# DESCRIPTION OF THE TASK
All of the entries below are to be retyped exactly.

____

(* ===== verification/WeightLoader.v ===== *)
(** * The model weight loader

    Models [userspace/weights/weight_loader.c]: the sizes of the weight tensors,
    the key of each one, loading through one-block wavefronts, the progress
    counters, the accessors and destruction.  Strings are lists of bytes;
    [malloc] is a function from the number of a call to its result, the process
    heap the set of live allocations, and the world also records the
    descriptors that were submitted.

    The file proves that on a CPU-only configuration loading submits exactly one
    descriptor for each component of each layer, in order and to the place that
    the accessor returns, and none for the embedding table and the LM head,
    whose bytes it counts as loaded all the same; that destruction gives back
    every allocation; that loading to a GPU fails before
    it does anything; and that a model name of 255 bytes or more gives every
    component of every layer the same key. *)

From Stdlib Require Import ZArith Lia.
From stdpp Require Import base numbers list gmap.
From S2P Require Import Prelude Floats BlockFormat Wavefront Gpu.

#[local] Open Scope Z_scope.

(** ** Data *)

Definition COMPONENTS_PER_LAYER : Z := 6.

(** ["wq"], ["wk"], ["wv"], ["wo"], ["ffn_up"], ["ffn_down"] *)
Definition str_wq : list Z := [119; 113].
Definition str_wk : list Z := [119; 107].
Definition str_wv : list Z := [119; 118].
Definition str_wo : list Z := [119; 111].
Definition str_ffn_up : list Z := [102; 102; 110; 95; 117; 112].
Definition str_ffn_down : list Z := [102; 102; 110; 95; 100; 111; 119; 110].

____

# THE ANSWER
(* ===== verification/WeightLoader.v ===== *)
(** * The model weight loader

    Models [userspace/weights/weight_loader.c]: the sizes of the weight tensors,
    the key of each one, loading through one-block wavefronts, the progress
    counters, the accessors and destruction.  Strings are lists of bytes;
    [malloc] is a function from the number of a call to its result, the process
    heap the set of live allocations, and the world also records the
    descriptors that were submitted.

    The file proves that on a CPU-only configuration loading submits exactly one
    descriptor for each component of each layer, in order and to the place that
    the accessor returns, and none for the embedding table and the LM head,
    whose bytes it counts as loaded all the same; that destruction gives back
    every allocation; that loading to a GPU fails before
    it does anything; and that a model name of 255 bytes or more gives every
    component of every layer the same key. *)

From Stdlib Require Import ZArith Lia.
From stdpp Require Import base numbers list gmap.
From S2P Require Import Prelude Floats BlockFormat Wavefront Gpu.

#[local] Open Scope Z_scope.

(** ** Data *)

Definition COMPONENTS_PER_LAYER : Z := 6.

(** ["wq"], ["wk"], ["wv"], ["wo"], ["ffn_up"], ["ffn_down"] *)
Definition str_wq : list Z := [119; 113].
Definition str_wk : list Z := [119; 107].
Definition str_wv : list Z := [119; 118].
Definition str_wo : list Z := [119; 111].
Definition str_ffn_up : list Z := [102; 102; 110; 95; 117; 112].
Definition str_ffn_down : list Z := [102; 102; 110; 95; 100; 111; 119; 110].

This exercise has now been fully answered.